> [Exercise directions]: Retype, exactly as they appear below, the lines between the line holding "match o with" and the line holding "quote is required", both ends included.

> [Source material]:
====

(** [ExternalMigrationPreflight.attest] *)
Definition preflight_attest (self : ExternalAttestationVerifier) (destination relying_party challenge : string) : py dict :=
  payload ← canonical_json (JObj
    [("destination", JStr destination); ("relying_party", JStr relying_party); ("challenge", JStr challenge)]);
  match xv_run self payload with
  | CommandFailed => Raise (SecurityError "migration preflight command failed")
  | CommandExited returncode output =>
      raise_if (xv_max_response_bytes self <? Z.of_nat (length output))
        (SecurityError "migration preflight response exceeds output limit");;
      raise_if (negb (returncode =? 0)) (SecurityError "migration preflight command refused to attest the destination");;
      match json_loads output with
      | None => Raise (SecurityError "migration preflight returned malformed JSON")
      | Some (JObj d) => Ok d
      | Some _ => Raise (SecurityError "migration preflight must return an attestation evidence object")
      end
  end.

Record AttestationPolicy := MkAttestationPolicy {
  at_authorities : list (string * TrustedAttestationAuthority);
  at_allowed_measurements : list string;
  at_required_for_execution : bool;
  at_required_for_migration : bool;
  at_external : option ExternalAttestationVerifier;
  at_require_execution_nonce : bool;
  at_require_migration_nonce : bool;
  at_require_migration_challenge : bool;
}.

Definition new_AttestationPolicy (authorities : list TrustedAttestationAuthority) (measurements : list string)
    (for_execution for_migration : bool) (external : option ExternalAttestationVerifier)
    (execution_nonce migration_nonce migration_challenge : bool) : AttestationPolicy :=
  MkAttestationPolicy (fold_left (fun acc a => dset acc (au_key_id a) a) authorities [])
    measurements for_execution for_migration external execution_nonce migration_nonce migration_challenge.

(** [hmac.compare_digest] on [str]: ASCII only, else [TypeError]. *)
Definition is_ascii (s : string) : bool :=
  forallb (fun c => Nat.ltb (nat_of_ascii c) 128) (String.list_ascii_of_string s).

Definition compare_digest (a b : string) : py bool :=
  if is_ascii a && is_ascii b then Ok (String.eqb a b)
  else Raise (TypeError "comparing strings with non-ASCII characters is not supported").

Definition authority_for (self : AttestationPolicy) (e : AttestationEvidence) : option TrustedAttestationAuthority :=
  if nonempty (ev_signature_key_id e) then dget (at_authorities self) (ev_signature_key_id e) else None.

Definition measurement_refused (self : AttestationPolicy) (e : AttestationEvidence) : bool :=
  match at_allowed_measurements self with [] => false | l => negb (smem (ev_measurement e) l) end.

Definition evidence_signature_valid (a : TrustedAttestationAuthority) (e : AttestationEvidence) : bool :=
  signature_valid (au_public_key a) (ev_signature e) (JObj (evidence_unsigned_dict e)).

Definition check_authority (e : AttestationEvidence) (now : Z) (a : TrustedAttestationAuthority) : py unit :=
  guards [(au_revoked a, "attestation verifier key has been revoked");
          (now <? au_not_before a, "attestation verifier key is not active yet");
          (expired_at (au_expires_at a) now, "attestation verifier key has expired");
          (negb (String.eqb (ev_verifier e) (au_verifier a)), "attestation verifier identity does not match key")].

Definition check_nonce (e : AttestationEvidence) (expected_nonce : option string) (require_nonce : bool) : py unit :=
  match expected_nonce with
  | None => Ok tt
  | Some expected =>
      raise_if (require_nonce && negb (nonempty (ev_nonce e))) (SecurityError "attestation nonce is required but missing");;
      if nonempty (ev_nonce e) then
        same ← compare_digest (ev_nonce e) expected;
        raise_if (negb same) (SecurityError "attestation nonce does not match permit")
      else Ok tt
  end.

Definition opt_iter {A} (f : A -> py unit) (o : option A) : py unit :=
  match o with Some a => f a | None => Ok tt end.

Definition attestation_verify (self : AttestationPolicy) (evidence : option AttestationEvidence)
    (expected_subject relying_party : string) (expected_nonce : option string) (now : Z) (require_nonce : bool) : py unit :=
  match evidence with
  | None => Raise (SecurityError "attestation evidence is required")
  | Some e =>
      let authority := authority_for self e in
      raise_if (negb (bool_decide (is_Some authority)) && negb (bool_decide (is_Some (at_external self))))
        (SecurityError "attestation verifier key is not trusted");;
      opt_iter (check_authority e now) authority;;
      guards [(negb (String.eqb (ev_subject e) expected_subject), "attestation subject does not match expected host");
              (negb (smem (ev_audience e) [relying_party; "*"]), "attestation audience does not match relying party");
              (now <? ev_issued_at e, "attestation evidence is not active yet");
              (ev_expires_at e <=? now, "attestation evidence has expired");
              (measurement_refused self e, "attestation measurement is not approved")];;
      check_nonce e expected_nonce require_nonce;;
      raise_if (bool_decide (is_Some (at_external self)) && negb (nonempty (ev_quote e)))
        (SecurityError "attestation quote is required for external verification");;
      opt_iter (fun a => raise_if (negb (evidence_signature_valid a e)) (SecurityError "attestation signature is invalid"))
        authority;;
      opt_iter (fun x => external_verify x e expected_subject relying_party expected_nonce now) (at_external self)
  end.
(* ===== verification/AuditChain.v ===== *)
(** What the audit chain guarantees: an honest log verifies end to end, the
    signed head determines every recorded event up to a SHA-256 collision, and
    the replay report is exact. *)
From stdpp Require Import pretty.
From S2P Require Import Prelude PyJson Encoding Canonical Models Constraints Policy Trust Signatures AuditTrail.
Local Open Scope string_scope.
Local Open Scope list_scope.
Local Open Scope Z_scope.

(** The row a store keeps of an event. *)
Definition row_of_event (e : audit_event) : audit_row :=
  MkRow (ae_sequence e) (ae_event e) (Some (ae_details e)) (ae_previous e) (ae_hash e) (ae_host_id e).

(** * Honest logs *)

Section Honest.
Context `{Crypto}.

Lemma check_rows_app n p rows1 rows2 :
  check_rows n p (rows1 ++ rows2) =
  (checked ← check_rows n p rows1;
   match checked with
   | ChainOk h => check_rows (n + Z.of_nat (length rows1)) h rows2
   | ChainBroken reason => Ok (ChainBroken reason)
   end).
Proof.
  revert n p. induction rows1 as [|row rows IH]; intros n p; cbn [app check_rows length].
  - by replace (n + Z.of_nat 0) with n by lia.
  - destruct (negb _ || negb _); [done|]. destruct (row_details row) as [d|]; [|done].
    destruct (audit_event_hash_matches _ _ _ _ _ _) as [[]|]; cbn; [|done|done].
    rewrite IH. by replace (n + Z.of_nat (S (length rows))) with (n + 1 + Z.of_nat (length rows)) by lia.
Qed.

Definition append_all (log : AuditLog) (entries : list (string * json)) : py AuditLog :=
  py_fold (fun log entry => log_append log entry.1 entry.2) log entries.

(** The events of a log chain from its starting hash to its head. *)
Definition log_chains (previous : string) (log : AuditLog) : Prop :=
  check_rows (log_start_sequence log) previous (map row_of_event (log_events log)) = Ok (ChainOk (log_head log)).

Lemma log_append_chains previous log event details log' :
  log_chains previous log -> log_append log event details = Ok log' ->
  log_chains previous log' /\ log_start_sequence log' = log_start_sequence log /\
  length (log_events log') = S (length (log_events log)).
Proof.
  unfold log_chains, log_append. intros Hc Ha. apply bind_Ok in Ha as (hash & Hh & ?). simplify_eq.
  cbn [log_events log_head log_start_sequence]. rewrite map_app, check_rows_app, Hc, length_app, length_map.
  cbn [mbind py_bind map check_rows row_of_event row_sequence row_event row_details row_previous_hash row_hash
       row_host_id ae_sequence ae_event ae_details ae_previous ae_host_id ae_hash length].
  rewrite Z.eqb_refl, String.eqb_refl. unfold audit_event_hash_matches.
  cbn [negb orb hash_matches SUPPORTED_AUDIT_HASH_VERSIONS]. rewrite Hh. cbn [mbind py_bind].
  rewrite String.eqb_refl. split_and!; [done|done|lia].
Qed.
Definition apply_floor (result : AuditVerificationResult) (witness : option LocalFloorWitness) (file : floor_file) (s : store)
    (task_id : string) (registry_version : option Z) (registry_digest : string) : py (AuditVerificationResult * string) :=
  match witness with
  | None => Ok (result, "no-floor")
  | Some self =>
      match load self file with
      | Raise e => match exn_cls e with FloorErrorC => Ok (refuse result (exn_msg e) "audit floor error") | _ => Raise e end
      | Ok body =>
          match body, st_floor_markers s !! lf_host_id self with
          | None, Some _ => Ok (refuse result "floor-missing" "the audit floor is missing but this database recorded it")
          | None, None =>
              Ok (if is_invalid result then (result, "floor-not-initialized")
                  else (floor_verdict result SUnverifiable "no audit floor exists at the given path", "floor-not-initialized"))
          | Some _, None => Ok (refuse result "db-older-than-floor" "the database has no record of the audit floor (older than the floor)")
          | Some body, Some (epoch, _) =>
              if negb (epoch =? fb_epoch body) then Ok (refuse result "epoch-mismatch" "audit floor epoch does not match the database's epoch")
              else match check_registry_against (fb_registry body) registry_version registry_digest with
              | Some code => Ok (refuse result code "trust registry refused by the audit floor")
              | None =>
                  outcome ← compare_with (witnessed_of body task_id) task_id s;
                  Ok (if String.eqb outcome ROLLED_BACK
                      then refuse result ROLLED_BACK "the database is OLDER than the audit floor for this task (rolled back)"
                      else if String.eqb outcome FORKED
                      then refuse result FORKED "the database diverges from the audit floor for this task (forked)"
                      else if String.eqb outcome NOT_ANCHORED then
                        if is_invalid result then (result, NOT_ANCHORED)
                        else (floor_verdict result SUnverifiable
                                "the audit floor has never witnessed this task; rollback cannot be ruled out", NOT_ANCHORED)
                      else (result, ANCHORED))
              end
          end
      end
  end.
End Floor.
Arguments LocalFloorWitness T : clear implicits.
(* ===== verification/WitnessServer.v ===== *)
(** The reference witness server (src/portmark/witness_server.py): enrolment, the
    append-only log with the index derived from it, rate limits and the service
    that turns bytes into a signed answer.

    SQLite is the set of its rows: [witness_log] is a list in the order of its
    ids, the two derived tables are maps; a transaction that raises leaves them as
    they were.  A log row holds the request and the answer it records as JSON; the
    JSON that a row or the state index is written as and read back from is that
    value.  Monotonic time is an exact rational. *)
From S2P Require Import Prelude PyJson Encoding Canonical JsonGuard Trust Store Floor RemoteWitness.
Local Open Scope string_scope.
Local Open Scope list_scope.
Local Open Scope Z_scope.

Definition ENROLMENT_FORMAT : string := "portmark.witness.enrolment.v1".
Definition GLOBAL_RATE_PER_SECOND : Q := 500.
Definition GLOBAL_BURST : Q := 1000.
Definition SIGNER_RATE_PER_SECOND : Q := 100.
Definition SIGNER_BURST : Q := 200.

Definition path_format (path : string) : option string :=
  if String.eqb path ADVANCE_PATH then Some ADVANCE_FORMAT
  else if String.eqb path STATE_PATH then Some STATE_FORMAT
  else if String.eqb path REBASELINE_PATH then Some REBASELINE_FORMAT
  else None.

(** [_STATUS.get(code, 409)] *)
Definition status_of (code : string) : Z :=
  if String.eqb code MALFORMED then 400
  else if String.eqb code UNAUTHENTICATED then 401
  else if String.eqb code NOT_FOUND then 404
  else if String.eqb code TOO_LARGE then 413
  else if String.eqb code RATE_LIMITED then 429
  else if String.eqb code WRONG_WITNESS then 400
  else 409.

(** * Enrolment *)

Record Enrolment := MkEnrolment {
  en_hosts : gmap string bytes;
  en_operators : gmap string bytes;
  en_auditors : gmap string bytes;
}.

(** One role: its keys, and the ids seen so far. *)
Definition enrol_entry (acc : gmap string bytes * list string) (e : string * json) : py (gmap string bytes * list string) :=
  let '(keys, seen) := acc in
  raise_if (negb (nonempty e.1) || (512 <? Z.of_nat (String.length e.1))) (ValueError "malformed id");;
  raise_if (smem e.1 seen) (ValueError "id appears in more than one role");;
  match e.2 with
  | JObj entry =>
      raise_if (negb (same_set (dkeys entry) ["public_key_b64"])) (ValueError "malformed entry");;
      match get_or_null entry "public_key_b64" with
      | JStr value => key ← decode_public_key value; Ok (<[e.1 := key]> keys, e.1 :: seen)
      | _ => Raise (ValueError "not a base64url Ed25519 public key")
      end
  | _ => Raise (ValueError "malformed entry")
  end.
(** One call of the transport with an honest payload. *)
Lemma wire_sent f self signature payload n prev heads registry tf : ws_private_key self = key -> NoDup (dkeys heads) ->
  payload_of (envelope_of (request_dict (wc_key_id client) (RAdvance host n prev heads registry tf)) (wc_signer client) signature) = Ok payload ->
  let '(res, self') := wire f ADVANCE_PATH payload self in
  ws_private_key self' = key /\ exists served, served_as key (ws_log self) host n prev (ws_log self') served /\
    match res with Ok (status, b) => exists doc, served = Ok (status, doc) /\ canonical_json (JObj doc) = Ok b | Raise _ => True end.
Proof.
  intros Hk Hnd Hp. destruct f as [|at_ m1 m2|at_ m1 m2]; cbn [wire].
  - split; [done|]. exists (Raise WitnessUnavailable). split; [constructor|done].
  - pose proof (handle_sent limit key Hlimit self _ _ _ payload host n prev heads registry tf at_ m1 m2 Hk Hnd Hp) as Hh.
    destruct (handle limit self ADVANCE_PATH payload at_ m1 m2) as [self' r]. destruct Hh as [Hk' Hs]. split; [done|]. exists r. split; [done|].
    destruct r as [[status doc]|e]; cbn [mbind py_bind]; [|done]. destruct (canonical_json (JObj doc)) as [b|] eqn:Hd; cbn [mbind py_bind]; [|done].
    by exists doc.
  - pose proof (handle_sent limit key Hlimit self _ _ _ payload host n prev heads registry tf at_ m1 m2 Hk Hnd Hp) as Hh.
    destruct (handle limit self ADVANCE_PATH payload at_ m1 m2) as [self' r]. destruct Hh as [Hk' Hs]. split; [done|]. by exists r.
Qed.

Lemma served_step l n prev l' res : served_as key l host n prev l' res -> l' = l \/ wstep key l l'.
Proof. destruct 1; auto. Qed.

(** A save: the database is left, or it takes the receipt of the witness. *)
Lemma save_spec self s heads registry tf f r self' : sound self -> NoDup (dkeys heads) ->
  advance_from limit (wire f) py_str (MkHostWitness client host (fun _ => registry)) heads registry tf s self = (r, self') ->
  ws_private_key self' = key /\ exists served, served_as key (ws_log self) host ((last_save s).1 + 1) (last_save s).2 (ws_log self') served /\
    match r with
    | Ok s' => exists p, hs_pending (host_state (ws_log self') host) = Some p /\ last_save s' = (pd_host_seq p, Some (pd_receipt_hash p))
    | Raise _ => True
    end.
Proof.
  intros [Hk Hwf Hr Hsig] Hnd Ha.
  assert (ws_private_key self = key /\ exists served, served_as key (ws_log self) host ((last_save s).1 + 1) (last_save s).2 (ws_log self) served /\ True) as Hstay.
  { split; [done|]. exists (Raise WitnessUnavailable). split; [constructor|done]. }
  unfold advance_from, advance_receipt in Ha. cbn [hw_host_id hw_client] in Ha. fold (last_save s) in Ha.
  destruct (last_save s) as [seq prev]. cbn [fst snd] in *. unfold advance, send, send_envelope, sign_request in Ha.
  set (body := request_dict _ _) in Ha. destruct (domain_bytes REQUEST_DOMAIN body) as [message|e]; [|injection Ha as <- <-; exact Hstay].
  cbn [mbind py_bind] in Ha. set (signature := b64url_encode _) in Ha. change (get_or_null _ "body") with (JObj body) in Ha. cbn match in Ha.
  destruct (digest body) as [sha|e]; [|injection Ha as <- <-; exact Hstay]. cbn [mbind py_bind] in Ha.
  change [("body", JObj body); ("signer", JStr (wc_signer client)); ("signature", JStr signature)] with (envelope_of body (wc_signer client) signature) in Ha.
  destruct (payload_of (envelope_of body (wc_signer client) signature)) as [payload|e] eqn:Hp; [|injection Ha as <- <-; exact Hstay]. cbn [mbind py_bind] in Ha.
  pose proof (wire_sent f self signature payload (seq + 1) prev heads registry tf Hk Hnd Hp) as Hw.
  destruct (wire f ADVANCE_PATH payload self) as [res self1]. destruct Hw as (Hk1 & served & Hs & Hres).
  destruct res as [[status b]|e]; injection Ha as <- <-; [|split; [done|]; by exists served].
  destruct Hres as (doc & -> & Hb). split; [done|]. exists (Ok (status, doc)). split; [done|].
  unfold granted. destruct (read_answer limit client body status b sha) as [a|e] eqn:Hread; cbn [mbind py_bind]; [|done].
  destruct (is_refusal (an_body a)) eqn:Href; cbn [raise_if mbind py_bind]; [done|].
  destruct (receipt_row a) as [row|e] eqn:Hrow; cbn [mbind py_bind]; [|done].
  destruct (served_receipt _ _ _ _ _ _ _ _ _ _ _ Hwf Hsig Hs Hb Hread Href Hrow) as (p & Hpend & Erow). exists p. split; [done|].
  destruct row as [[n x] text]. injection Erow as -> ->. unfold last_save, witness_receipt, store_row. cbn. by rewrite lookup_insert_eq.
Qed.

====

> [Response to the task]:
  match o with Some a => f a | None => Ok tt end.

Definition attestation_verify (self : AttestationPolicy) (evidence : option AttestationEvidence)
    (expected_subject relying_party : string) (expected_nonce : option string) (now : Z) (require_nonce : bool) : py unit :=
  match evidence with
  | None => Raise (SecurityError "attestation evidence is required")
  | Some e =>
      let authority := authority_for self e in
      raise_if (negb (bool_decide (is_Some authority)) && negb (bool_decide (is_Some (at_external self))))
        (SecurityError "attestation verifier key is not trusted");;
      opt_iter (check_authority e now) authority;;
      guards [(negb (String.eqb (ev_subject e) expected_subject), "attestation subject does not match expected host");
              (negb (smem (ev_audience e) [relying_party; "*"]), "attestation audience does not match relying party");
              (now <? ev_issued_at e, "attestation evidence is not active yet");
              (ev_expires_at e <=? now, "attestation evidence has expired");
              (measurement_refused self e, "attestation measurement is not approved")];;
      check_nonce e expected_nonce require_nonce;;
      raise_if (bool_decide (is_Some (at_external self)) && negb (nonempty (ev_quote e)))
        (SecurityError "attestation quote is required for external verification");;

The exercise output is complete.